BELGIQUE : Il n’est pas exagéré de dire que le chemin vers la grande manifestation de la santé du 13 septembre dernier était un véritable parcours du combattant… Mais en dépit de tous les problèmes, cette date a marqué le déconfinement de la lutte sociale de façon éclatante. Nous en avons discuté avec notre camarade Karim Brikci, délégué permanent CGSP-Brugmann, très impliqué dans le collectif militant La Santé en Lutte.

Karim, nous t’avons déjà interviewé pour l’édition de mai de Lutte Socialiste. A ce moment-là, la date du 13 septembre était encore très lointaine, c’est aujourd’hui derrière nous. Quel bilan tirer du chemin parcouru ?

Cette manifestation, pour La Santé en Lutte et pour tous les collègues qui se sont mobilisés, c’est un succès et une date qui en appelle d’autres. L’atmosphère parmi les collègues présents laisse peu de doutes : il y a une volonté de poursuivre la lutte. Nous ne devons pas nous arrêter là et construire ensemble les perspectives de discussion et de mobilisation.

A l’origine cette manifestation était un pari risqué pris en pleine pandémie, à la suite de l’annulation de la manifestation initialement prévue fin mars. On a senti le potentiel et la volonté. Il y avait un momentum clair sur le sujet. Cela aurait été dommage, malgré l’avis de certains, de ne pas se mobiliser. On a choisi de prendre le temps pour mobiliser sérieusement et d’anticiper sur une fin de confinement, chose qui n’a pas été aisée puisque, comme tout le monde le sais, les échéances de déconfinement n’ont pas été celles prévues à l’origine. Ça a été un facteur compliquant.

La mobilisation a été assez particulière, c’était une mobilisation de collègues du secteur fatigués, qui pour beaucoup n’ont même pas eu l’occasion de prendre des congés ces derniers mois et sont toujours dans cette situation encore aujourd’hui. C’était une mobilisation essentiellement virtuelle, même si un travail de terrain a pu être fait ces dernières semaines. L’essentiel s’est passé avec une communication sur les réseaux sociaux. On est capable de faire mieux et il va falloir faire mieux. Mais il faut tenir compte des possibilités en termes d’énergie et de la réalité de l’épidémie, qui ne rend pas les tractages évidents.
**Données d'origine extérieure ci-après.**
Definition turn_phase (s : state) (ph : phase) : Prop :=
  if speaking s then ph = Open
  else match pc s with
       | CommitWait _ | FinalQueue _ => ∃ b, ph = Owed b
       | FinalWait _ => match jobs s with [] => ph = Quiet ∨ ph = Owed true | _ => ∃ b, ph = Owed b end
       | _ => ph = Quiet ∨ ph = Owed true
       end.

(** The noise gate is off. *)
Definition gate_off : bool := negb (f_ltb (f_literal 0 0) (min_speech_snr params)).

(** With the gate off a turn waits for all its decodes. *)
Definition attended (s : state) : Prop :=
  if gate_off
  then (speaking s || committing (pc s) = false → jobs s = []) ∧
       Forall (λ job, job_utterance_id job = utterance_id s ∧ job_audio job `prefix_of` utterance s) (jobs s) ∧
       (speaking s || committing (pc s) = true → candidate_valid s = true →
          candidate_samples s <= length (utterance s) ∧
          transcribe (take (candidate_samples s) (utterance s)) = Ok (candidate s))
  else Forall (λ job, job_utterance_id job <= utterance_id s)%Z (jobs s).

Record invariant (s : state) : Prop := {
  inv_placed : well_placed s;
  inv_attended : attended s;
  inv_observed : ∃ ph, protocol gate_off (events s) = Some (ph, utterance_id s) ∧ turn_phase s ph;
}.

Lemma protocol_snoc strict es e :
  protocol strict (es ++ [e]) = protocol strict es ≫= λ p, observe strict p e.
Proof. unfold protocol, observe_all. by rewrite foldl_app. Qed.

(** Everything the invariant reads. *)
Definition view (s : state) :=
  (pc s, speaking s, utterance_id s, utterance s, quit s, candidate_view s, events s, jobs s).

Ltac split_pairs := repeat match goal with H : (_, _) = (_, _) |- _ => apply pair_equal_spec in H as [? ?] end.

Lemma invariant_view s s' : view s' = view s → invariant s → invariant s'.
Proof.
  unfold view, candidate_view. intros Hv. split_pairs.
  assert (make_job true false s' = make_job true false s) as Hm by (unfold make_job; congruence).
  intros [Hp Ha (ph & Ho & Ht)]. unfold well_placed, turn_phase in *. split.
  - unfold well_placed. rewrite Hm. by repeat match goal with H : _ s' = _ s |- _ => rewrite H; clear H end.
  - unfold attended in *. by repeat match goal with H : _ s' = _ s |- _ => rewrite H; clear H end.
  - exists ph. unfold turn_phase. by repeat match goal with H : _ s' = _ s |- _ => rewrite H; clear H end.
Qed.

Lemma jobs_take s s' : worker_take s = Some s' → view s' = view s.
Proof.
  unfold worker_take, view, jobs. destruct (running s), (pending s); naive_solver.
Qed.

(** The places of the audio thread inside the loop's body. *)
Definition calm (p : audio_pc) : Prop :=
  match p with Reading | Activities _ | CandidateQueue _ | HoldCheck | RunCheck => True | _ => False end.

Lemma calm_not_committing p : calm p → committing p = false.
Proof. by destruct p. Qed.

Lemma placed_calm s : calm (pc s) →
  well_placed s ↔ (∀ rest, pc s = CandidateQueue rest → speaking s = true) ∧ quit s = false ∧
                  Forall (λ job, job_final job = false) (jobs s).
Proof.
  intros Hc. unfold well_placed. destruct (pc s), (quit s); try done; naive_solver.
Qed.

Lemma phase_calm s ph : calm (pc s) →
  turn_phase s ph ↔ (if speaking s then ph = Open else ph = Quiet ∨ ph = Owed true).
Proof. intros Hc. unfold turn_phase. by destruct (pc s). Qed.

(** The audio thread moves on, and may extend the utterance of an open turn or
    drop its candidate. *)
Record moved (s s' : state) : Prop := {
  mv_calm : calm (pc s) ∧ calm (pc s');
  mv_candidate : ∀ rest, pc s' = CandidateQueue rest → speaking s = true;
  mv_same : (speaking s', utterance_id s', events s', quit s') = (speaking s, utterance_id s, events s, quit s);
  mv_utterance : utterance s `prefix_of` utterance s';
  mv_view : candidate_valid s' = true → candidate_view s' = candidate_view s;
}.

Lemma invariant_moved s s' :
  moved s s' →
  (jobs s' = jobs s ∨
   speaking s = true ∧ ∃ c, jobs s' = option_list (running s) ++ [make_job false c s']) →
  invariant s → invariant s'.
Proof.
  intros [[Hc Hc'] Hq Hs Hu Hv] Hj [Hp Ha (ph & Ho & Ht)]. unfold candidate_view in Hv. split_pairs.
  rewrite placed_calm in Hp by done. destruct Hp as (_ & Hquit & Hf).
  assert (Forall (λ job, job_final job = false) (option_list (running s))) as Hfr.
  { by apply Forall_app in Hf as [? _]. }
  split.
  - rewrite placed_calm by done. split_and!; [intros rest Hr; apply Hq in Hr; congruence|congruence|].
    destruct Hj as [->|(_ & c & ->)]; [done|]. by apply Forall_app_2; [|apply Forall_singleton].
  - unfold attended in *. rewrite calm_not_committing in * by done. destruct gate_off.
    + destruct Ha as (Hi & Hjobs & Hcand). split_and!.
      * intros Hsp. destruct Hj as [->|(Hsp' & _)]; [apply Hi; congruence|]. rewrite orb_false_r in Hsp. congruence.
      * assert (∀ l, Forall (λ job, job_utterance_id job = utterance_id s ∧ job_audio job `prefix_of` utterance s) l →
          Forall (λ job, job_utterance_id job = utterance_id s' ∧ job_audio job `prefix_of` utterance s') l) as Hmono.
        { intros l Hl. eapply Forall_impl; [exact Hl|]. intros job [E P]. split; [congruence|by etransitivity]. }
        destruct Hj as [->|(_ & c & ->)]; [by apply Hmono|].
        apply Forall_app in Hjobs as [Hr _]. apply Forall_app_2; [by apply Hmono|]. by apply Forall_singleton.
      * intros Hsp Hcv. specialize (Hv Hcv). split_pairs.
        destruct Hcand as [Hl Ht']; [congruence|congruence|]. destruct Hu as [w Hw].
        replace (candidate_samples s') with (candidate_samples s) by congruence. rewrite Hw, length_app.
        split; [lia|]. rewrite take_app_le by done. congruence.
    + assert (Forall (λ job, job_utterance_id job <= utterance_id s')%Z (option_list (running s))) as Hr.
      { apply Forall_app in Ha as [Ha _]. eapply Forall_impl; [exact Ha|]. cbn. intros. lia. }
      destruct Hj as [->|(_ & c & ->)]; [|apply Forall_app_2; [done|by apply Forall_singleton]].
      eapply Forall_impl; [exact Ha|]. cbn. intros. lia.
  - exists ph. rewrite phase_calm in Ht by done. rewrite phase_calm by done.
    replace (speaking s') with (speaking s) by congruence. split; [congruence|done].
Qed.

Lemma invariant_initial v : invariant (initial v).
Proof.
  split.
  - split_and!; try done. constructor.
  - unfold attended. destruct gate_off; [|constructor]. split_and!; done.
  - exists Quiet. by split; [|left].
Qed.

Lemma begin_utterance_invariant now s :
  calm (pc s) → (∀ rest, pc s ≠ CandidateQueue rest) → speaking s = false →
  invariant s → invariant (begin_utterance now s).
Proof.
  intros Hc Hq Hs [Hp Ha (ph & Ho & Ht)].
  rewrite placed_calm in Hp by done. rewrite phase_calm, Hs in Ht by done. destruct Hp as (_ & Hquit & Hf).
  split.
  - rewrite placed_calm by done. split_and!; [|done..]. done.
  - unfold attended in *. rewrite Hs, calm_not_committing in Ha by done. destruct gate_off.
    + destruct Ha as (Hi & _ & _). specialize (Hi eq_refl).
      change (jobs (begin_utterance now s)) with (jobs s). rewrite Hi. split_and!; done.
    + eapply Forall_impl; [exact Ha|]. cbn. intros. lia.
  - exists Open. rewrite phase_calm by done. split; [|done].
    (etransitivity; [exact (protocol_snoc _ (events s) _)|]); rewrite Ho; cbn. rewrite Z.eqb_refl. by destruct Ht as [-> | ->].
Qed.

(** A turn that leaves no decode behind. *)
Record settled (s : state) : Prop := {
  st_speaking : speaking s = false;
  st_quit : quit s = false;
  st_jobs : Forall (λ job, job_final job = false) (jobs s);
  st_attended : if gate_off then jobs s = [] else Forall (λ job, job_utterance_id job <= utterance_id s)%Z (jobs s);
  st_observed : ∃ ph, protocol gate_off (events s) = Some (ph, utterance_id s) ∧ (ph = Quiet ∨ ph = Owed true);
}.
(* ===== verification/SpeechDecoder.v ===== *)
(** Codec frames to audio (models/qwen3_tts): the decoder that runs the network
    over windows of a long utterance (tokenizer_speech_decoder.cpp), and the
    streaming decoder around it (stream_decoder.cpp). *)

From S2P Require Import Prelude AudioStream.

Local Open Scope Z_scope.

Record Qwen3SpeechCodes := { codes : list Z; frames : Z; code_groups : Z }.

Record Qwen3TTSStreamDecoderOptions := { chunk_frames : Z; context_frames : Z }.

Definition kChunkCodes : Z := 300.
Definition kLeftContextCodes : Z := 25.
Definition kQwen3TTSSampleRate : Z := 24000.
Definition kQwen3TTSSamplesPerCodecFrame : Z := 1920.
Definition int64_max : Z := 2 ^ 63 - 1.
Definition size_max : Z := 2 ^ 64 - 1.

(** Elements [from, to) of a vector. *)
Definition range {A} (from to : Z) (l : list A) : list A := take (Z.to_nat (to - from)) (drop (Z.to_nat from) l).

Section decoder.
Context {Float : Type}.
(** The number of quantizers of the weights, and the network on a window of
    frames. *)
Context (num_quantizers : Z) (network : Z → list Z → outcome (list Float)).

(** * The whole utterance *)

(** The chunk of frames [start, end), with its left context: the samples it adds. *)
Definition decode_chunk (c : Qwen3SpeechCodes) (start : Z) : outcome (list Float) :=
  let end_ := Z.min (start + kChunkCodes) (frames c) in
  let context := if kLeftContextCodes <? start then kLeftContextCodes else start in
  let chunk_start := start - context in
  let chunk_frames := end_ - chunk_start in
  let chunk := range (chunk_start * code_groups c) ((chunk_start + chunk_frames) * code_groups c) (codes c) in
  decoded ← network chunk_frames chunk;
  let drop := context * kQwen3TTSSamplesPerCodecFrame in
  if Z.of_nat (length decoded) <? drop
  then Throw (str "Qwen3 speech decoder chunk context exceeds decoded waveform")
  else
    let valid_samples := chunk_frames * kQwen3TTSSamplesPerCodecFrame in
    if (valid_samples <? drop) || (Z.of_nat (length decoded) <? valid_samples)
    then Throw (str "Qwen3 speech decoder valid sample range exceeds decoded waveform")
    else Ok (range drop valid_samples decoded).

(** [for (start = 0; start < frames; start += kChunkCodes)]. *)
Fixpoint decode_loop (fuel : nat) (c : Qwen3SpeechCodes) (start : Z) (samples : list Float) : outcome (list Float) :=
  match fuel with
  | O => Ok samples
  | S fuel =>
      if start <? frames c then
        chunk ← decode_chunk c start;
        decode_loop fuel c (start + kChunkCodes) (samples ++ chunk)
      else Ok samples
  end.
(* ===== verification/ForcedAligner.v ===== *)
(** Word timestamps (models/qwen3_forced_aligner/processor.cpp): the words of a
    transcript, the prompt with a pair of timestamp slots per word, and the repair
    of the predicted timestamps into spans. *)

From S2P Require Import Prelude.

(** * UTF-8 characters *)

Record Utf8Char := { codepoint : Z; char_text : bytes }.

(** The length a lead byte announces, and its bits of the code point. *)
Definition lead_of (ch : Z) : option (nat * Z) :=
  if (Z.land ch 128 =? 0)%Z then Some (1, ch)
  else if (Z.land ch 224 =? 192)%Z then Some (2, Z.land ch 31)
  else if (Z.land ch 240 =? 224)%Z then Some (3, Z.land ch 15)
  else if (Z.land ch 248 =? 240)%Z then Some (4, Z.land ch 7)
  else None.

Fixpoint add_tail (cp : Z) (tail : bytes) : outcome Z :=
  match tail with
  | [] => Ok cp
  | t :: tail =>
      if negb (Z.land t 192 =? 128)%Z
      then Throw (str "Qwen3 forced aligner encountered invalid UTF-8 continuation byte")
      else add_tail (Z.lor (Z.shiftl cp 6) (Z.land t 63)) tail
  end.

(** The character in front. *)
Definition first_char (ch : Z) (rest : bytes) : outcome Utf8Char :=
  match lead_of ch with
  | None => Throw (str "Qwen3 forced aligner encountered invalid UTF-8")
  | Some (len, cp) =>
      if S (length rest) <? len then Throw (str "Qwen3 forced aligner encountered truncated UTF-8")
      else
        cp ← add_tail cp (take (len - 1) rest);
        Ok {| codepoint := cp; char_text := ch :: take (len - 1) rest |}
  end.

Fixpoint utf8_loop (fuel : nat) (text : bytes) : outcome (list Utf8Char) :=
  match fuel, text with
  | S fuel, ch :: rest =>
      c ← first_char ch rest;
      more ← utf8_loop fuel (drop (length (char_text c)) text);
      Ok (c :: more)
  | _, _ => Ok []
  end.

Definition utf8_chars (text : bytes) : outcome (list Utf8Char) := utf8_loop (length text) text.

(** * Words *)

Definition between (cp lo hi : Z) : bool := (lo <=? cp)%Z && (cp <=? hi)%Z.

Definition is_cjk (cp : Z) : bool :=
  between cp 0x4E00 0x9FFF || between cp 0x3400 0x4DBF || between cp 0x20000 0x2A6DF || between cp 0x2A700 0x2B73F ||
  between cp 0x2B740 0x2B81F || between cp 0x2B820 0x2CEAF || between cp 0xF900 0xFAFF.
(* ===== verification/TextChunking.v ===== *)
(** Cutting a long text into pieces to synthesize one after the other
    (framework/text/chunking.cpp, with framework/text/utf8.h, the trimming of
    framework/io/text.cpp and the option lookup of framework/runtime/options.cpp):
    no text is lost, and the pieces keep to the budget. *)

From stdpp Require Import gmap.
From S2P Require Import Prelude.

(** * UTF-8

    A position of a text is a [nat]; the source reads [text[pos]] below
    [text.size()] only. *)

Definition byte_at (text : bytes) (pos : nat) : Z := text !!! pos.

Definition is_utf8_continuation (c : Z) : bool := Z.land c 0xC0 =b 0x80.

Definition utf8_width (c : Z) : option nat :=
  if (c <=? 0x7F)%Z then Some 1
  else if Z.land c 0xE0 =b 0xC0 then Some 2
  else if Z.land c 0xF0 =b 0xE0 then Some 3
  else if Z.land c 0xF8 =b 0xF0 then Some 4
  else None.

(** The width of the sequence at [pos], checked. *)
Definition sequence_width (label text : bytes) (pos : nat) : outcome nat :=
  match utf8_width (byte_at text pos) with
  | None => Throw (label ++ str " contains invalid UTF-8")
  | Some width =>
      if length text <? pos + width then Throw (label ++ str " contains truncated UTF-8")
      else if forallb (λ i, is_utf8_continuation (byte_at text (pos + i))) (seq 1 (width - 1)) then Ok width
      else Throw (label ++ str " contains invalid UTF-8 continuation byte")
  end.

Fixpoint count_loop (fuel : nat) (label text : bytes) (pos count : nat) : outcome nat :=
  match fuel with
  | O => Ok count
  | S fuel =>
      if pos <? length text then
        width ← sequence_width label text pos;
        count_loop fuel label text (pos + width) (S count)
      else Ok count
  end.

Definition utf8_codepoint_count (text label : bytes) : outcome nat :=
  count_loop (length text) label text 0 0.

Record Utf8Span := mk_span { u_start : nat; u_end : nat; u_text : bytes }.

#[export] Instance Utf8Span_inhabited : Inhabited Utf8Span := populate (mk_span 0 0 []).

Fixpoint spans_loop (fuel : nat) (label text : bytes) (pos : nat) (spans : list Utf8Span) : outcome (list Utf8Span) :=
  match fuel with
  | O => Ok spans
  | S fuel =>
      if pos <? length text then
        width ← sequence_width label text pos;
        spans_loop fuel label text (pos + width) (spans ++ [mk_span pos (pos + width) (substr text pos width)])
      else Ok spans
  end.

Definition split_utf8_spans (text label : bytes) : outcome (list Utf8Span) :=
  _ ← utf8_codepoint_count text label;
  spans_loop (length text) label text 0 [].

(** * Classes of code points *)

Definition is_ascii_space (token : bytes) : bool :=
  match token with [c] => is_space c | _ => false end.

Definition one_of (tokens : list bytes) (token : bytes) : bool := bool_decide (token ∈ tokens).

Definition is_ascii_line_break : bytes → bool := one_of [[10]; [13]]%Z.

Definition is_horizontal_ascii_space : bytes → bool := one_of [[32]; [9]; [12]; [11]]%Z.

Definition is_sentence_break : bytes → bool :=
  one_of [str "."; str "!"; str "?"; [227; 128; 130]; [239; 188; 129]; [239; 188; 159]]%Z.

Definition is_clause_break : bytes → bool :=
  one_of [str ","; str ";"; str ":"; [239; 188; 140]; [227; 128; 129]; [239; 188; 155]; [239; 188; 154]]%Z.

Definition is_tag_open : bytes → bool := one_of [str "["; str "<"].

Definition is_tag_close (token opening : bytes) : bool :=
  (bool_decide (opening = str "[") && bool_decide (token = str "]")) ||
  (bool_decide (opening = str "<") && bool_decide (token = str ">")).

(** [while (pos < limit && p(pos)) ++pos;] with [n] the distance to the limit. *)
Fixpoint skip_loop (p : nat → bool) (n pos : nat) : nat :=
  match n with
  | O => pos
  | S n => if p pos then skip_loop p n (S pos) else pos
  end.

Definition skip_while (p : nat → bool) (limit pos : nat) : nat := skip_loop p (limit - pos) pos.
Tout cet été, on a élargi le front de mobilisation qui était déjà conséquent au moment de prendre l’initiative de cette manifestation. Le front s’est élargi à toute une série de centrales syndicales, de structures et d’associations diverses et variées qui vont de la fédération des maisons médicales à Médecins du monde, etc. Une liste assez large d’organisations et d’acteurs des soins de santé. C’était d’ailleurs notre objectif et c’est très positif d’avoir mis autant d’organisations différentes être capables de se mettre ensemble en action pour un refinancement des soins de santé.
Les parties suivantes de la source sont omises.